Subtract, compound, and you get an ending cash position for each of the next 13 weeks. Any week that dips below one full payroll is a red flag. Any week that dips negative triggers intervention.
Inflow Assumptions Must Be Probability-Weighted
A signed contract is not cash. Apply a collection probability to every open receivable:
- Retail cash jobs under 30 days: 95% collection.
- Retail cash jobs 31 to 60 days: 80%.
- Insurance claims pre-approval: 60%.
- Insurance claims post-approval, pre-payment: 90%.
- Supplements under negotiation: 40% to 50%.
If you simply list every open invoice at face value, your forecast will be wrong by 20% every quarter.
Accounts Receivable Aging
Pull an AR aging report every Friday. A healthy roofing AR looks like this:
BucketHealthy %Warning % Current (0-30)60% or moreUnder 45% 31-6020% to 25%Over 30% 61-9010% or lessOver 15% 90+5% or lessOver 10%Anything sitting in 90+ for more than two weeks gets a call from the office manager, a certified letter from the owner, or a pre-lien from your attorney. There is no fourth option that works. See our customer non-payment playbook for the escalation ladder.
Deposit Collection Discipline
A deposit is the single cheapest source of capital a roofing company will ever have. It is interest-free money the customer gave you to buy their own shingles. Yet many companies collect 0% on insurance jobs and 10% on retail when 25% is standard.
Rules that work:
- Retail cash jobs: 33% at signing, 33% at material drop, 34% at completion.
- Insurance jobs: ACV check endorsed over before scheduling. No ACV, no schedule.
- Financed jobs: funding confirmation required before the dumpster is dropped.
RoofKnockers collects deposits at the tablet during the signing appointment, which moves your cash-in date from "sometime next week" to "within 60 seconds of signature." Every day of earlier collection compounds.
Payment Terms: The Art of Stretching AP Without Burning Vendors
Your suppliers' stated terms are usually net 30 from statement date, which effectively gives you 30 to 60 days.
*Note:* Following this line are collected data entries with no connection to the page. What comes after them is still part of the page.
(** * swizzle: reordering address and data bits of a ROM image

    A shallow embedding of [swizzle.c] (parseBits, swizzleWord and the
    driver swizzle) and the properties of its specification.

    C data model.  The program computes on [int], [long] and
    [unsigned long].  The embedding fixes the LP64 model of the 64-bit
    Unix targets that provide [<getopt.h>]: [int] has 32 bits, [long] and
    [unsigned long] have 64.  Every machine integer is a [Z] and every
    conversion the C typing rules insert is written out ([to_int],
    [to_long], [to_ulong], [to_uchar]).  A left shift of an [int] that
    reaches the sign bit wraps, as gcc and clang define it. *)

From Stdlib Require Import ZArith Lia Bool Ascii String.
From stdpp Require Import base numbers list.

Local Open Scope Z_scope.

(** ** Machine integers *)

Module C.

Definition to_int (x : Z) : Z := (x + 2 ^ 31) mod 2 ^ 32 - 2 ^ 31.
Definition to_long (x : Z) : Z := (x + 2 ^ 63) mod 2 ^ 64 - 2 ^ 63.
Definition to_ulong (x : Z) : Z := x mod 2 ^ 64.
Definition to_uchar (x : Z) : Z := x mod 2 ^ 8.

Definition LONG_MAX : Z := 2 ^ 63 - 1.
Definition LONG_MIN : Z := - 2 ^ 63.
Definition INT_MIN : Z := - 2 ^ 31.

(** [a << n] on [int] operands; C defines it for [0 <= n < 32]. *)
Definition int_shl (a n : Z) : Z := to_int (Z.shiftl a n).

(** [a << n] and [a >> n] on [unsigned long] operands, [0 <= n < 64]. *)
Definition ulong_shl (a n : Z) : Z := to_ulong (Z.shiftl a n).
Definition ulong_shr (a n : Z) : Z := Z.shiftr a n.

End C.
Do not stretch past that without a phone call. A reputation for slow pay at ABC or Beacon will cost you a $50,000 credit line increase that would have funded your next season.
Early pay discounts (2/10 net 30) annualize to 36%. If you have the cash, take them. Most roofers do not, and that is fine, but know what you are giving up.
The Seasonal Buffer
Every roofing company in a four-season market should end peak season with at least 90 days of fixed overhead in the bank. Fixed overhead is rent, salaries, insurance, software, and the owner's draw. Variable costs go to zero when crews go home, but the office keeps burning.
For a $3M company, fixed overhead usually runs $35,000 to $60,000 per month. The buffer target is therefore $105,000 to $180,000, sitting in a separate account that does not show up in QuickBooks dashboards. Out of sight, out of temptation.
Post-Storm Cash Gaps
A hail event is the best and worst thing that can happen to a roofer. You sign 80 contracts in 10 days. You need to buy materials for 80 contracts in 20 days. You will not see the first RCV check for 60 days.
Plan for this:
- Pre-negotiated $100,000 to $250,000 line of credit with your bank.
- Increased supplier credit limits before the storm hits, not after.
- Deposits of at least 25% on every insurance contract to float materials.
See the supplier credit guide for how to structure this.
Forecasting Inside RoofKnockers
The RoofKnockers financial dashboard pulls signed contract values, deposit status, scheduled build dates, and insurance milestone events into a live 13-week view. It will not replace your CFO, but it removes the four hours a week a bookkeeper spends rebuilding the spreadsheet. For companies between $1M and $10M in revenue, it is usually the difference between a forecast that is updated and a forecast that is abandoned by June.
Bottom Line
Cash flow in roofing is a weekly discipline, not a monthly report. Run the 13-week forecast, chase AR every Friday, collect deposits every time, keep 90 days of overhead in reserve, and have credit available before you need it. Roofers who do those five things survive the slow quarters. Roofers who do not eventually sell the truck.